Der britische Premierminister Keir Starmer bestreitet, von US-Präsident Donald Trump bei der G7-Konferenz abgelehnt worden zu sein, wie The Guardian berichtet. Starmer traf Trump in einer Reihe von Gesprächen und nannte die Diskussionen „sehr produktiv, sehr gut“. Er betonte, Großbritannien sei bereit, nach einem Friedensabkommen zwischen den USA und Iran den Hormuz-Straßengang zu öffnen. „Dass der Schleusengang in dieser Form geschlossen ist, hat Auswirkungen auf unsere Wirtschaft und auf jedes Haushalt in diesem Land. Daher werden wir unseren vollen Beitrag leisten“, sagte er. Großbritannien könnte bei der Minenräumung dieser lebenswichtigen Schifffahrtsroute beteiligt sein.

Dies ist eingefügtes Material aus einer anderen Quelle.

Lemma bucket_queues_elem (m : list (string * dumper_fn)) (h : gmap nat vcd_value)
    (ids : list string) (id : string) (q : list sample) :
  (id, q) ∈ bucket_queues m h ids <-> id ∈ ids /\ q = queue m h id.
Proof.
  unfold bucket_queues. split.
  - intros Hin. apply list_elem_of_fmap in Hin as (id' & [= -> ->] & Hin). auto.
  - intros [Hin ->]. apply list_elem_of_fmap. exists id. auto.
Qed.

Lemma heads_cons (k : Z) (ids : list string) (st : list (Z * list string)) :
  heads ((k, ids) :: st) = map (pair k) ids ++ heads st.
Proof. reflexivity. Qed.

Lemma snd_pairs (k : Z) (ids : list string) : map snd (map (pair k) ids) = ids.
Proof. rewrite map_map. cbn. apply map_id. Qed.

Lemma elem_pairs (k k' : Z) (id : string) (ids : list string) :
  (k', id) ∈ map (pair k) ids <-> k' = k /\ id ∈ ids.
Proof.
  split.
  - intros Hin. apply list_elem_of_fmap in Hin as (id' & [= -> ->] & Hin). auto.
  - intros [-> Hin]. apply list_elem_of_fmap. exists id. auto.
Qed.

Lemma status_ok_bucket (m : list (string * dumper_fn)) (h : gmap nat vcd_value)
    (k : Z) (ids : list string) (st : list (Z * list string)) :
  status_ok m h ((k, ids) :: st) ->
  ids <> [] /\ NoDup ids /\
  (forall id, id ∈ ids -> exists s rest, queue m h id = s :: rest /\ sequence s = k) /\
  (forall id, id ∈ ids -> id ∉ map snd (heads st)) /\
  NoDup (map snd (heads st)) /\
  StronglySorted Z.lt (map fst st) /\
  Forall (Z.lt k) (map fst st) /\
  Forall (fun b => snd b <> []) st.
Proof.
  intros (Hsorted & Hne & Hnd & Hheads & _).
  cbn [map fst] in Hsorted. apply StronglySorted_inv in Hsorted as [Hsorted Hk].
  apply Forall_cons in Hne as [Hids Hne].
  rewrite heads_cons, map_app, snd_pairs in Hnd.
  apply NoDup_app in Hnd as (Hnd1 & Hdisj & Hnd2).
  repeat split; try assumption.
  intros id Hin. apply (Hheads k id). rewrite heads_cons.
  apply elem_of_app. left. apply elem_pairs. auto.
Qed.

Lemma note_heads_later (m : list (string * dumper_fn)) (h : gmap nat vcd_value)
    (k : Z) (ids : list string) :
  drain_inv m h ->
  (forall id, id ∈ ids -> exists s rest, queue m h id = s :: rest /\ sequence s = k) ->
  forall k' id, (k', id) ∈ note_heads (bucket_queues m h ids) -> k < k'.
Proof.
  intros Hinv Hheads k' id Hin.
  apply note_heads_elem in Hin as (q & s' & r & Hq & Ht & ->).
  apply bucket_queues_elem in Hq as [Hid ->].
  destruct (Hheads id Hid) as (s & rest & Hqs & <-).
  destruct (queue_sorted m h id Hinv) as [Hsorted _].
  rewrite Hqs in Hsorted, Ht. cbn in Ht. subst rest.
  apply Sorted_inv in Hsorted as [_ Hhd]. apply HdRel_inv in Hhd. exact Hhd.
Qed.

(** The status map after the round that writes its first bucket. *)
Lemma status_ok_next (m : list (string * dumper_fn)) (h h2 : gmap nat vcd_value)
    (k : Z) (ids : list string) (st : list (Z * list string)) :
  drain_inv m h ->
  status_ok m h ((k, ids) :: st) ->
  (forall id q, (id, q) ∈ bucket_queues m h ids -> queue m h2 id = tail q) ->
  (forall id, id ∉ ids -> queue m h2 id = queue m h id) ->
  status_ok m h2 (bucket_notes (bucket_queues m h ids) st) /\
  Forall (Z.lt k) (map fst (bucket_notes (bucket_queues m h ids) st)).
Proof.
  intros Hinv Hst Hpop Hkeep.
  destruct (status_ok_bucket _ _ _ _ _ Hst)
    as (Hids & Hnd & Hheads & Hdisj & Hnd2 & Hsorted & Hk & Hne).
  destruct Hst as (_ & _ & _ & Hall & Hcover).
  pose proof (note_heads_later m h k ids Hinv Hheads) as Hlater.
  set (qs := bucket_queues m h ids) in *.
  split; [| apply keys_notes; [exact Hlater | exact Hk]].
  split; [apply sorted_notes; exact Hsorted |].
  split; [apply nonempty_notes; exact Hne |].
  split; [| split].
  - rewrite heads_notes, map_app. apply NoDup_app. split; [| split].
    + eapply sublist_NoDup; [| apply note_heads_sublist].
      unfold qs. rewrite bucket_queues_fst. exact Hnd.
    + intros id Hin. apply Hdisj.
      pose proof (note_heads_sublist qs) as Hsub.
      apply (elem_of_sublist _ _ id Hin) in Hsub. clear Hin. rename Hsub into Hin.
      unfold qs in Hin. rewrite bucket_queues_fst in Hin. exact Hin.
    + exact Hnd2.
  - intros k' id Hin. rewrite heads_notes in Hin.
    apply elem_of_app in Hin as [Hin | Hin].
    + apply note_heads_elem in Hin as (q & s' & r & Hq & Ht & ->).
      exists s', r. rewrite (Hpop id q Hq). auto.
    + assert (id ∉ ids) as Hout.
      { intros Hid. apply (Hdisj id Hid).
        apply (list_elem_of_fmap_2 snd) in Hin. exact Hin. }
      rewrite (Hkeep id Hout). apply Hall. rewrite heads_cons.
      apply elem_of_app. right. exact Hin.
  - intros id Hq. rewrite heads_notes, map_app. apply elem_of_app.
    destruct (decide (id ∈ ids)) as [Hid | Hout].
    + left.
      assert ((id, queue m h id) ∈ qs) as Hin by (apply bucket_queues_elem; auto).
      rewrite (Hpop _ _ Hin) in Hq.
      destruct (tail (queue m h id)) as [| s' r] eqn:Et; [contradiction |].
      apply (list_elem_of_fmap_2 snd (note_heads qs) (sequence s', id)).
      eapply elem_note_heads; eassumption.
    + right. rewrite (Hkeep id Hout) in Hq. apply Hcover in Hq.
      rewrite heads_cons, map_app, snd_pairs in Hq.
      apply elem_of_app in Hq as [Hq | Hq]; [contradiction | exact Hq].
Qed.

G7-Fokus auf die Ukraine und Sanktionen
Bei der G7-Konferenz in Évian-les-Bains wollten die Staatschefs den Fokus auf den Ukraine-Konflikt richten, wie NBC 5 Dallas-Fort Worth meldet. US-Verbündete drängten darauf, den Krieg in der Ukraine nach vorn zu rücken, nachdem er von dem jüngsten Konflikt zwischen den USA und Iran in den Hintergrund gedrängt worden war. Präsident Trump sagte, das Iran-Thema werde bald „wieder im Rückspiegel“ sein. G7-Führer, darunter Trump, einigten sich darauf, den Druck auf Russland durch Sanktionen gegen seine Öl- und Gassektoren zu erhöhen. Ein französischer Diplomat beschrieb die Diskussionen zu der Ukraine als „sehr fruchtbar“, wobei die Staatschefs sich darauf verständigten, der Ukraine zusätzliche Luftverteidigungskapazitäten und andere Schutzmaßnahmen zu bieten. Frankreich und seine europäischen Verbündeten sind mittlerweile die größten Lieferanten militärischer und finanzieller Unterstützung für Kiew, nachdem die USA unter Trump die Hilfe reduziert haben.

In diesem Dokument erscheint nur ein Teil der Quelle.